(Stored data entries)
━━━━

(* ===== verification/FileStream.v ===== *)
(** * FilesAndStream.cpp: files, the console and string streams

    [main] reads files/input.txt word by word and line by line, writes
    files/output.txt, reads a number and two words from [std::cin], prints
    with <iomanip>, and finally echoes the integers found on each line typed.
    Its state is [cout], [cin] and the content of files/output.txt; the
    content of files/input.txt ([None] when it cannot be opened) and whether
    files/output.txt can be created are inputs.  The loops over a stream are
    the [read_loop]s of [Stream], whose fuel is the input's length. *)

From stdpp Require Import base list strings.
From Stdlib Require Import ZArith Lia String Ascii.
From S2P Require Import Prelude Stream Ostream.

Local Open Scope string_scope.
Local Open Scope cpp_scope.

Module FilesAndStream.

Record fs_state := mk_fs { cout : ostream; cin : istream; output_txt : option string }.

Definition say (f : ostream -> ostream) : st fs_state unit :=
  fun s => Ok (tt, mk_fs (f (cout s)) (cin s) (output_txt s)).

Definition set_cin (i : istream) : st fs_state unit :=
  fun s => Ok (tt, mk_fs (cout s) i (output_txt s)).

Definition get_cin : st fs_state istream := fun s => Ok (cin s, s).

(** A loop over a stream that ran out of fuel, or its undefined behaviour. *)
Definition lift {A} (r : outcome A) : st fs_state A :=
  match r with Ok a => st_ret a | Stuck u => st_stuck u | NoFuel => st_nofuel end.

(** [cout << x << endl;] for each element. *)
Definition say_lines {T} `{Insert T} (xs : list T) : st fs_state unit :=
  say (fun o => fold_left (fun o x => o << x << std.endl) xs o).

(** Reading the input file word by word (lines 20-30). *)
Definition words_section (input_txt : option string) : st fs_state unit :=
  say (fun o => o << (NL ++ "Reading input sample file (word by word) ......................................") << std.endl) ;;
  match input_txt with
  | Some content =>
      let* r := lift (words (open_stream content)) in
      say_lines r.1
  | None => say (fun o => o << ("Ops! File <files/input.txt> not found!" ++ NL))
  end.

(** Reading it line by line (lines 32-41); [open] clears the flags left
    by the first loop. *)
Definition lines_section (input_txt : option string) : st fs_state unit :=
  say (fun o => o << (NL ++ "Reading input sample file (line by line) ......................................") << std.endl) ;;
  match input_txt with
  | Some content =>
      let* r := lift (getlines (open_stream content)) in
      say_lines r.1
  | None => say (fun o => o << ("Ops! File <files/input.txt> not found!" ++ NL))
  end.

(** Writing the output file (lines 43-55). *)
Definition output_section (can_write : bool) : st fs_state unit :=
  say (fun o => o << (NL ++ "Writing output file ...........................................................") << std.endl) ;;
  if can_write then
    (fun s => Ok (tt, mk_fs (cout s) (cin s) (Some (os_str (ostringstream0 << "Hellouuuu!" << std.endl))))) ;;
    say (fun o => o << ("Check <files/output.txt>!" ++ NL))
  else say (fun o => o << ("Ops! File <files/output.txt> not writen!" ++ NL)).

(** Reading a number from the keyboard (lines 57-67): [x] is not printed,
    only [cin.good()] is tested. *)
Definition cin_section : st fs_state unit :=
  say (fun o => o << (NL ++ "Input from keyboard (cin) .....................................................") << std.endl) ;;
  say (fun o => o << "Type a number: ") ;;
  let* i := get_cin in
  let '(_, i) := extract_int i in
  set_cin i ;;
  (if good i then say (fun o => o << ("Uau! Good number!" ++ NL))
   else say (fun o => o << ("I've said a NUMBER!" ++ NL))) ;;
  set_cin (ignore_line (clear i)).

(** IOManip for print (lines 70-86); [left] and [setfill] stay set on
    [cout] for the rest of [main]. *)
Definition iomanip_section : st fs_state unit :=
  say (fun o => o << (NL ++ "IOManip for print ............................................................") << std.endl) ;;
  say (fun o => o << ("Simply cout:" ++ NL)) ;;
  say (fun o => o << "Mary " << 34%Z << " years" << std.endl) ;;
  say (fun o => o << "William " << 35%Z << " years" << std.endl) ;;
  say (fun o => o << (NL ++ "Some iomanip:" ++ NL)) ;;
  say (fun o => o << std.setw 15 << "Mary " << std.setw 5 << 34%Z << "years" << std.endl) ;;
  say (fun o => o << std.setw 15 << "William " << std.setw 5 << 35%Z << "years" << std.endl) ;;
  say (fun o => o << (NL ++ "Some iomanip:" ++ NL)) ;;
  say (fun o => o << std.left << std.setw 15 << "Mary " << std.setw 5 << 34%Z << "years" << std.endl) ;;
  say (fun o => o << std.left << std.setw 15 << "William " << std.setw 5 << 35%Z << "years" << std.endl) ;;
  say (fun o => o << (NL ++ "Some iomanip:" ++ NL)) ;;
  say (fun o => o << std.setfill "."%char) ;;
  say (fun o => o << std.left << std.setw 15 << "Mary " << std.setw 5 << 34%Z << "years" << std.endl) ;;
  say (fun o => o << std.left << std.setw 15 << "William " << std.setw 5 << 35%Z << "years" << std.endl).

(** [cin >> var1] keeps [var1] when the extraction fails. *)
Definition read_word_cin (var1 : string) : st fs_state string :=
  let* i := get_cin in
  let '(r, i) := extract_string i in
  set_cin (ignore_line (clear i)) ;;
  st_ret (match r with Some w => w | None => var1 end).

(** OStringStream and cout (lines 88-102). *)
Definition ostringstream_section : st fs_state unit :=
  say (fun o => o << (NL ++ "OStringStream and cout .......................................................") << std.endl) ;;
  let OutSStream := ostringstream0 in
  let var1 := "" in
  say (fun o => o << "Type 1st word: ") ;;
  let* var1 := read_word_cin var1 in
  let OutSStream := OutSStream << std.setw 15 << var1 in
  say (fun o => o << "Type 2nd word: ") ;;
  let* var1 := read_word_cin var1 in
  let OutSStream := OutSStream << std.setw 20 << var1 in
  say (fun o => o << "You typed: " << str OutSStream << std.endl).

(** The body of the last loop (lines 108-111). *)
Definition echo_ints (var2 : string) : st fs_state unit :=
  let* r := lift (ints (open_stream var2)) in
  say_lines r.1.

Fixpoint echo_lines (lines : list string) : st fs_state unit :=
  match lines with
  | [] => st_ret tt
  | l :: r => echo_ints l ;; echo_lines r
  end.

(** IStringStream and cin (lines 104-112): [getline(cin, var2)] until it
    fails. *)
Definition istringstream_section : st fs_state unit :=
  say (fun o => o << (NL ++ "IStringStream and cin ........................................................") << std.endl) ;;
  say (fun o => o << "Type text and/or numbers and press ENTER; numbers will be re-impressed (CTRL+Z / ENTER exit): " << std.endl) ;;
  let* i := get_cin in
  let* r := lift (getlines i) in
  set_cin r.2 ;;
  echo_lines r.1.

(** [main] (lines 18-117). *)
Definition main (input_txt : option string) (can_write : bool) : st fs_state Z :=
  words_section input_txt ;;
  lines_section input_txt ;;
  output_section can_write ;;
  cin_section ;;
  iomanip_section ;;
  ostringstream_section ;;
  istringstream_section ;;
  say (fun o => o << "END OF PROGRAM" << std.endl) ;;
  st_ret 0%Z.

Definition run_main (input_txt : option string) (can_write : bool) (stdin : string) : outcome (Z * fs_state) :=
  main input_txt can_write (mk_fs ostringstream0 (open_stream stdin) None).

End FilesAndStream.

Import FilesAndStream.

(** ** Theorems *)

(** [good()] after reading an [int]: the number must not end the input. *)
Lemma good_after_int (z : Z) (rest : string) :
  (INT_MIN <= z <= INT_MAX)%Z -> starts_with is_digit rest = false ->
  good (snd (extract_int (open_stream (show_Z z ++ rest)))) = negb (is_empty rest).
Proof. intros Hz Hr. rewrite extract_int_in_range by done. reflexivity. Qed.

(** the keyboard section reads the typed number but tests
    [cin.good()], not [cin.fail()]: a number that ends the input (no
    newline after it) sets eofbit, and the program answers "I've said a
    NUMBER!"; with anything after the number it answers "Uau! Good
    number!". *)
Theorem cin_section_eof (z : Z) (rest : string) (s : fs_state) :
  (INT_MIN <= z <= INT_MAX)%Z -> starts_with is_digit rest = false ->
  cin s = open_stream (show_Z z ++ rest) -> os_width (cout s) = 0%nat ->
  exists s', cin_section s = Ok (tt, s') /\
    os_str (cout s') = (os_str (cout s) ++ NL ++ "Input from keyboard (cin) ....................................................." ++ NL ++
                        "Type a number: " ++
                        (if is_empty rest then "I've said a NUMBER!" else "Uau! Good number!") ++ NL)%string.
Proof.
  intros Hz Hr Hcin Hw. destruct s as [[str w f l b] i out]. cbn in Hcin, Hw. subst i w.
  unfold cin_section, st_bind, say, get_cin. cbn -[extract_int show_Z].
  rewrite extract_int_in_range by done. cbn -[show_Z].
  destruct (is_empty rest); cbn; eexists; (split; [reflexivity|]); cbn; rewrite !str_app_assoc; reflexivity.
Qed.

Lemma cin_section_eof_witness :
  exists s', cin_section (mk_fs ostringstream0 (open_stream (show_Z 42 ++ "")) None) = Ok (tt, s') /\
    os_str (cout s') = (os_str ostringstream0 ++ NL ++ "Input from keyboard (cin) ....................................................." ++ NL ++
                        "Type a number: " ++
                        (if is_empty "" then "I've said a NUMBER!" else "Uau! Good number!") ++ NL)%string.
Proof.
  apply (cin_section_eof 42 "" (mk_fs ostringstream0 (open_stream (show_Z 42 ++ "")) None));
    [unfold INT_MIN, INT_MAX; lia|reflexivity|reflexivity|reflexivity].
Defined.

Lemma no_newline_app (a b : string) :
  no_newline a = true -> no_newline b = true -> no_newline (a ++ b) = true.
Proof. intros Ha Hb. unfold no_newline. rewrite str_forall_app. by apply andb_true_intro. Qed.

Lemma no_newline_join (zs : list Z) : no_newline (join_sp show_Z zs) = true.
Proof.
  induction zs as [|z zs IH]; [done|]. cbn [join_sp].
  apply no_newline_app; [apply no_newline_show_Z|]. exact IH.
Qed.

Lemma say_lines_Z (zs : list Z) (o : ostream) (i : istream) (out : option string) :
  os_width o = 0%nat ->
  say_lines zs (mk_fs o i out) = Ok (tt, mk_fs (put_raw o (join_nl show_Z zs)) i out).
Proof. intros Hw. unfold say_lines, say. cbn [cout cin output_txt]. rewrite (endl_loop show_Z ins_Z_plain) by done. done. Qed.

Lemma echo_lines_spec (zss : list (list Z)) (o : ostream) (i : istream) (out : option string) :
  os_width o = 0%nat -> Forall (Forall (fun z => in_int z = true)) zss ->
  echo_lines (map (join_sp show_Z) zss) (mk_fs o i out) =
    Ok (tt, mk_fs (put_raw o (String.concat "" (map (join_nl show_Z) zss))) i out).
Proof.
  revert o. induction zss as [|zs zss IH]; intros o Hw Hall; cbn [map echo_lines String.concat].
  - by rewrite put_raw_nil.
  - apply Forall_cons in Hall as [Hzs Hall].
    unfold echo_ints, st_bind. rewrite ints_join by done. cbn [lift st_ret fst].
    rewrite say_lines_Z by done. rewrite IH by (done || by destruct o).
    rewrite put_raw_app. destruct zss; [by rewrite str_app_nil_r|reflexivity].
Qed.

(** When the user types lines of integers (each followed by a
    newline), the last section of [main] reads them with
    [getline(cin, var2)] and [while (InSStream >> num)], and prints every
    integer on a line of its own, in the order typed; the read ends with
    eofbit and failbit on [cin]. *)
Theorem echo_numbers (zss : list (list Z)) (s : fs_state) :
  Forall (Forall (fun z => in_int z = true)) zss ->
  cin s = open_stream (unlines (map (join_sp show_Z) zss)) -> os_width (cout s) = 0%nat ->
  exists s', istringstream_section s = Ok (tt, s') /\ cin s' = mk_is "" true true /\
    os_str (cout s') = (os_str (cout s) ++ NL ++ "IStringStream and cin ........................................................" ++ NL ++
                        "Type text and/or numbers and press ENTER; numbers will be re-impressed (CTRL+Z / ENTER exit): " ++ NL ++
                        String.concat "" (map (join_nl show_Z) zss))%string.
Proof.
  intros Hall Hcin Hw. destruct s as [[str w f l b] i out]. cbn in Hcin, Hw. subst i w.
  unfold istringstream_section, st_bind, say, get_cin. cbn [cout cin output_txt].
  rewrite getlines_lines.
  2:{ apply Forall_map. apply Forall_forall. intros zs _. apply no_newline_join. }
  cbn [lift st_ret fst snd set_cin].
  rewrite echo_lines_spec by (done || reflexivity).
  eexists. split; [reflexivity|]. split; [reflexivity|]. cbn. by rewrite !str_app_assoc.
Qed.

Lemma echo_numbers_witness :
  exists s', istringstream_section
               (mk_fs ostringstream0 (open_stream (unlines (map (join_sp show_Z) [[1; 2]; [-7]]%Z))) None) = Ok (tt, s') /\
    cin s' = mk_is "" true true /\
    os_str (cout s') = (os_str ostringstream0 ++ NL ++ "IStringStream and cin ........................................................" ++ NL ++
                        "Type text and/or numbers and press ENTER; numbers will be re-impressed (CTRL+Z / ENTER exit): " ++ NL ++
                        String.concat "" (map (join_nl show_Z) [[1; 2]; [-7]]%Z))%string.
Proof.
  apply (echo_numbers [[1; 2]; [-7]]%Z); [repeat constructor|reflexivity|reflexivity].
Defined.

━━━━

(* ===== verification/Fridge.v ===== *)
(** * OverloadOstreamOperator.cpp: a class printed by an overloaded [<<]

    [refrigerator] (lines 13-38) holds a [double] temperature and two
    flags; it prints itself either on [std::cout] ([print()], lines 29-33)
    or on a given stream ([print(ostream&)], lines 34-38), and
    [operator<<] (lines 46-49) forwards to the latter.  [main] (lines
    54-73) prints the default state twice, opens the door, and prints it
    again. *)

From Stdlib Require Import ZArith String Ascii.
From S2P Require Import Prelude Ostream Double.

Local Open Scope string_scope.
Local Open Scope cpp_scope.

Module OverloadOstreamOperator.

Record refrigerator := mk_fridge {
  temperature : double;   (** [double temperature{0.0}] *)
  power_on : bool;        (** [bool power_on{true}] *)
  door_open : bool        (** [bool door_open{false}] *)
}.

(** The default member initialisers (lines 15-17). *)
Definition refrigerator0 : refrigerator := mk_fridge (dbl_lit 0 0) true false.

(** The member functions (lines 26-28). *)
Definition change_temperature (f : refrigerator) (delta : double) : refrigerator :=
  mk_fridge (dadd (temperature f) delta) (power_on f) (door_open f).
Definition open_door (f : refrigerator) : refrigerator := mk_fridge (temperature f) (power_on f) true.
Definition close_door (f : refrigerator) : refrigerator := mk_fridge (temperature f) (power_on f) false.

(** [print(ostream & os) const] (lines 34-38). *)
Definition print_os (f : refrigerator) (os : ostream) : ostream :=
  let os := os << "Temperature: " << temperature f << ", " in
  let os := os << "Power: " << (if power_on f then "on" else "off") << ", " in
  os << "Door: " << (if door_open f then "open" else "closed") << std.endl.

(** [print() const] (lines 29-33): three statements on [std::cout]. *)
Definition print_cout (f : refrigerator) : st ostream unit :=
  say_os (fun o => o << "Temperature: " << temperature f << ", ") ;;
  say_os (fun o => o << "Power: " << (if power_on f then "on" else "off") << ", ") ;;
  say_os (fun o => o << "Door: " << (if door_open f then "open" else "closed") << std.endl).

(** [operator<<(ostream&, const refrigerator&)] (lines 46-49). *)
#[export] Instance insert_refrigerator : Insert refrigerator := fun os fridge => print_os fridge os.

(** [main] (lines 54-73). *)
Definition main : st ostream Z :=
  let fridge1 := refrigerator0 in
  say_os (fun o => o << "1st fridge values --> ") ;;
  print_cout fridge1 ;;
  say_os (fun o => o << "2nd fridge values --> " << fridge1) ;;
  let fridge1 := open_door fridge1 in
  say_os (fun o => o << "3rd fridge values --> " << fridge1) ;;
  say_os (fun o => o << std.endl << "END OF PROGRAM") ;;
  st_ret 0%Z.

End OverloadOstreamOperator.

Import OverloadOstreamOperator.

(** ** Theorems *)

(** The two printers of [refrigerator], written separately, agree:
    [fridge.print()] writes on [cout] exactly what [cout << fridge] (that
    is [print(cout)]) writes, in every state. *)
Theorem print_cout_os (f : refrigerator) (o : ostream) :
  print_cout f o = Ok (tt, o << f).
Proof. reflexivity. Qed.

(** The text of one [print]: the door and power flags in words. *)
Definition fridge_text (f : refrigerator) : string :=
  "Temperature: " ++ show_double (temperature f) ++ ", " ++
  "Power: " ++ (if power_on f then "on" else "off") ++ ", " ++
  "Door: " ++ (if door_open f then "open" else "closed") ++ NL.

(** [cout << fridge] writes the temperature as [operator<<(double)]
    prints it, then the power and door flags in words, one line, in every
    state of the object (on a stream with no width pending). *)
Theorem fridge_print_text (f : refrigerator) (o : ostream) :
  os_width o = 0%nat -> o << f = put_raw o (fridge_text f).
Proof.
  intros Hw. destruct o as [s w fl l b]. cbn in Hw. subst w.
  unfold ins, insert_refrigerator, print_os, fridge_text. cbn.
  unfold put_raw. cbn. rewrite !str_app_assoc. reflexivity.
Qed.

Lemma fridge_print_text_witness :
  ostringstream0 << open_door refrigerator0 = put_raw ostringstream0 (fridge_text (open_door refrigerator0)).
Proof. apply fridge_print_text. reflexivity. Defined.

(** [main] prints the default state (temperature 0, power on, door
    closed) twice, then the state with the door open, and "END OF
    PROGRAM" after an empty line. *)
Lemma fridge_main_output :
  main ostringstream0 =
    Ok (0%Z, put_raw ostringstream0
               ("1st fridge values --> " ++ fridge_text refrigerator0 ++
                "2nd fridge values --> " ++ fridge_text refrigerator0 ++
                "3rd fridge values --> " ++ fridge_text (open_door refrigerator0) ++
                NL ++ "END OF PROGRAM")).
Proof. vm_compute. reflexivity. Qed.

━━━━

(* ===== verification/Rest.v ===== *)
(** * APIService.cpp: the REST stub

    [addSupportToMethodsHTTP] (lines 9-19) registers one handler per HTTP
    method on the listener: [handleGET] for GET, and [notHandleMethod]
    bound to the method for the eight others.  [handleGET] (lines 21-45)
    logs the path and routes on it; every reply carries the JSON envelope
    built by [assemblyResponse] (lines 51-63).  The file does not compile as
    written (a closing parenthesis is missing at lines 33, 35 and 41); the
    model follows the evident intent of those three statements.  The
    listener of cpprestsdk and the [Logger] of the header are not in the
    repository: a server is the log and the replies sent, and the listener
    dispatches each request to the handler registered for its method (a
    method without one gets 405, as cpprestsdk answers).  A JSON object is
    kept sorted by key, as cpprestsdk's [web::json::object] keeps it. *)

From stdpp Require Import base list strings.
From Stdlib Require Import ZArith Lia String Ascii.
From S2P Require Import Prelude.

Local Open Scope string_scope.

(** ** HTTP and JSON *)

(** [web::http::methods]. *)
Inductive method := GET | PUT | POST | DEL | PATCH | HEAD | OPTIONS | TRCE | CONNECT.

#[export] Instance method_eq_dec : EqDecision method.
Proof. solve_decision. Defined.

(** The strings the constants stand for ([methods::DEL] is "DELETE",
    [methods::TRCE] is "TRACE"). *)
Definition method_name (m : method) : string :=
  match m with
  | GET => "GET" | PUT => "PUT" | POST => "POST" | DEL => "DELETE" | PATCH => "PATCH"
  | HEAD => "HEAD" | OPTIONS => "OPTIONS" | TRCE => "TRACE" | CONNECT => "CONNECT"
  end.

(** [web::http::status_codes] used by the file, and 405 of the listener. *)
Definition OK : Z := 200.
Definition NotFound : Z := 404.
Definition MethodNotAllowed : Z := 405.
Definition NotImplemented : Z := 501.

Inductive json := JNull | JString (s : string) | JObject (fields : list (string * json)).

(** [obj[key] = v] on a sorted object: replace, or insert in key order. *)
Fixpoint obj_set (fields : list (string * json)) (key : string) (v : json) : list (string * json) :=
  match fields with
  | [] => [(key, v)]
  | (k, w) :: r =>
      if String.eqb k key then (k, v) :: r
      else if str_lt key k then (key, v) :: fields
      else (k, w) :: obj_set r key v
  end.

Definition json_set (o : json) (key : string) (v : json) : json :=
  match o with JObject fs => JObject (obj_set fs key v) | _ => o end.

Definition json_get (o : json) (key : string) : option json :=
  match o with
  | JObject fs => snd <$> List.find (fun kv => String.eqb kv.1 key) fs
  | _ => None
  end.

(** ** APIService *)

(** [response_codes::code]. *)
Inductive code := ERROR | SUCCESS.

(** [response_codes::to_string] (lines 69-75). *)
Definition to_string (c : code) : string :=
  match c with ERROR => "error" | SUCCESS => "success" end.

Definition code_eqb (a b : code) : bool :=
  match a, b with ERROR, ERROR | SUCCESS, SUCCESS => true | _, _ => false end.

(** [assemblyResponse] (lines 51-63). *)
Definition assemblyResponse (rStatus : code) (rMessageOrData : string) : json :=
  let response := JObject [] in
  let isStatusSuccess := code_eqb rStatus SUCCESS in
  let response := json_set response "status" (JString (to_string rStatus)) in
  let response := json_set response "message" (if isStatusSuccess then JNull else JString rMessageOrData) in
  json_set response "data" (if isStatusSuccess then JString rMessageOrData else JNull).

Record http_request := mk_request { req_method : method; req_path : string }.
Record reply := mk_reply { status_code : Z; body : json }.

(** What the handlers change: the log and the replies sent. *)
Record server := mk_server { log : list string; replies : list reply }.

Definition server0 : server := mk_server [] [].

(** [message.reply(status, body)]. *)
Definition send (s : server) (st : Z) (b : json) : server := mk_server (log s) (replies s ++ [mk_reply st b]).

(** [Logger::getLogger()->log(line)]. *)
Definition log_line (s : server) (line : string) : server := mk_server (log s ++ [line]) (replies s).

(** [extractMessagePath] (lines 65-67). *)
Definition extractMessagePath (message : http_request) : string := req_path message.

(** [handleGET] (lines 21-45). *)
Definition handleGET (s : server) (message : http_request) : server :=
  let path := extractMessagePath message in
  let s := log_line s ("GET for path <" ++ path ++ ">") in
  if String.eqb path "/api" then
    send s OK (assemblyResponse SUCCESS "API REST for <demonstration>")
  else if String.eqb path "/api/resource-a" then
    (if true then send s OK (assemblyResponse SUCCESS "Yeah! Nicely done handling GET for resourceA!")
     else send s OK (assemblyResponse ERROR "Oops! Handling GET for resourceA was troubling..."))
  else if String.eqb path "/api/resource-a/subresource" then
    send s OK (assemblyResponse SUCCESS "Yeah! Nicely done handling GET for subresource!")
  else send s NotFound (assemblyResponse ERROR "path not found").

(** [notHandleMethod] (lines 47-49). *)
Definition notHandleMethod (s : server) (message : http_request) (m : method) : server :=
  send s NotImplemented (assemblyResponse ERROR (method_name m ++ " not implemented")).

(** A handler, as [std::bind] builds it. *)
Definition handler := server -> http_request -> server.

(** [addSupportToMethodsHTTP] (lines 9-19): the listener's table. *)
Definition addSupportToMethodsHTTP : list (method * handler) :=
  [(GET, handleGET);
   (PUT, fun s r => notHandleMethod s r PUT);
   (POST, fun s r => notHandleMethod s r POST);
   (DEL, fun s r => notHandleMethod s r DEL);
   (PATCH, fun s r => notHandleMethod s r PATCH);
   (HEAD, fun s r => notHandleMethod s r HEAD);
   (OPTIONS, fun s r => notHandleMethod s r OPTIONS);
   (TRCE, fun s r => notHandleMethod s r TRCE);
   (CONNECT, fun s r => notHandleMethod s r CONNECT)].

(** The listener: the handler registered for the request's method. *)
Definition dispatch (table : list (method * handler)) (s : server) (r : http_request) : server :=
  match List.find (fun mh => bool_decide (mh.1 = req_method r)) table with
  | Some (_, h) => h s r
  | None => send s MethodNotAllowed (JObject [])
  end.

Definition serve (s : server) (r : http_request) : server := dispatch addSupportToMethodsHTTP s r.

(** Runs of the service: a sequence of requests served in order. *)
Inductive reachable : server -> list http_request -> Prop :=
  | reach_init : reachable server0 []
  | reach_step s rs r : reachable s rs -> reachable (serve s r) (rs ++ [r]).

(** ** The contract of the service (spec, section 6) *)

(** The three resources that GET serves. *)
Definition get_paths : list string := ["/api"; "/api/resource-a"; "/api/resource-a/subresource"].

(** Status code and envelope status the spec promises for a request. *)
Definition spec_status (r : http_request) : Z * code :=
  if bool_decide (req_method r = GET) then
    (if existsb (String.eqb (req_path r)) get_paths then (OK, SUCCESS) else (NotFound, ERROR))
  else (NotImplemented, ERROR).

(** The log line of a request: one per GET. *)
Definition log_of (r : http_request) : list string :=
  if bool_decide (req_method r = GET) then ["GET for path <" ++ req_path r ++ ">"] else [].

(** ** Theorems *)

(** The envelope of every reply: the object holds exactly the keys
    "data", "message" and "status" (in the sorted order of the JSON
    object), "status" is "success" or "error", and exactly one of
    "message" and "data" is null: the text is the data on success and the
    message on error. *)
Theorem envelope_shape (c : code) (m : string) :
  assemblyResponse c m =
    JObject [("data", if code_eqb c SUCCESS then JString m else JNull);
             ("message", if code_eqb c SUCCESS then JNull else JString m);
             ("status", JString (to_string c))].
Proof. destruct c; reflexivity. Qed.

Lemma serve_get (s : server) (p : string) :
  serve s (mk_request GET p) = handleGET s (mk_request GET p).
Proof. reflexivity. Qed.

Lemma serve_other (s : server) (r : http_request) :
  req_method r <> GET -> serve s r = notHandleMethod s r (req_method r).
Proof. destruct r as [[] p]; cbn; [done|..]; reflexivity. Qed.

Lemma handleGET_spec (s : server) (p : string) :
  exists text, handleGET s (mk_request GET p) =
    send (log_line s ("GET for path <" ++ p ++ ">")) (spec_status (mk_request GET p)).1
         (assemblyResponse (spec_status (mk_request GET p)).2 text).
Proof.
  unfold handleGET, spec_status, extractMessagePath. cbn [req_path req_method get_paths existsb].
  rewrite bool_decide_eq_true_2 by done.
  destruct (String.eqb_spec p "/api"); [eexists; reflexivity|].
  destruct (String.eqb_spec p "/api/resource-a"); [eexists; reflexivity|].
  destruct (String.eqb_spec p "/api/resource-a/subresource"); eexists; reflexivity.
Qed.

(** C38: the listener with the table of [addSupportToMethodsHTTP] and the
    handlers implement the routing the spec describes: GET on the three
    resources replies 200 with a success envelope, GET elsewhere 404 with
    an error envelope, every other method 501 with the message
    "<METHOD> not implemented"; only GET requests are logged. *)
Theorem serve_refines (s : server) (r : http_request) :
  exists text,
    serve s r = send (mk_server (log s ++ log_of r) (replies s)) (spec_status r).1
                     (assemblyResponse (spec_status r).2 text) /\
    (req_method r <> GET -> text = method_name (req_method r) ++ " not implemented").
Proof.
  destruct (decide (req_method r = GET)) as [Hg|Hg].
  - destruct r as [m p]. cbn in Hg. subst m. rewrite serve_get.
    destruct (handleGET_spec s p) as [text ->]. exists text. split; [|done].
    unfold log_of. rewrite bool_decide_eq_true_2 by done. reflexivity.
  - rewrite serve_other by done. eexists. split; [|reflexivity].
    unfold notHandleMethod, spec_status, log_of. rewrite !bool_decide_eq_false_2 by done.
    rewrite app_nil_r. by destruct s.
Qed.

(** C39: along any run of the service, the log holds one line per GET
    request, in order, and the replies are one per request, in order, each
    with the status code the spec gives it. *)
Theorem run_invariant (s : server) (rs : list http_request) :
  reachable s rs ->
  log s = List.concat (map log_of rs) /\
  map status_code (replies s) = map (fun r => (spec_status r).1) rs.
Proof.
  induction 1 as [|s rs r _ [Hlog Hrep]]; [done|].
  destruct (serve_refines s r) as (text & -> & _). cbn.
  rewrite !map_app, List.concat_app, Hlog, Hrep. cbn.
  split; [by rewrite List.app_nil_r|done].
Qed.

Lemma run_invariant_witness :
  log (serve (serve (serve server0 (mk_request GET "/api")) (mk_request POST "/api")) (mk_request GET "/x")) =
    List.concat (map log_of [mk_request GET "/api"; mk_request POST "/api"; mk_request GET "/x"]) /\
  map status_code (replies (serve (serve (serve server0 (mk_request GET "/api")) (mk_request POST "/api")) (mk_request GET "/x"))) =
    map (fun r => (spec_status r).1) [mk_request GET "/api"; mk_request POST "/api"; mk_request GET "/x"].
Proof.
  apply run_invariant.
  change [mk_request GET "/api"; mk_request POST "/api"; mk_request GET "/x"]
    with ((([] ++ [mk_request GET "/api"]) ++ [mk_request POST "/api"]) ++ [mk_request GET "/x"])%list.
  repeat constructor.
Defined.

━━━━

Could you report how many lines of the entries include the word "every"? Only the number is needed.

Expected answer: 6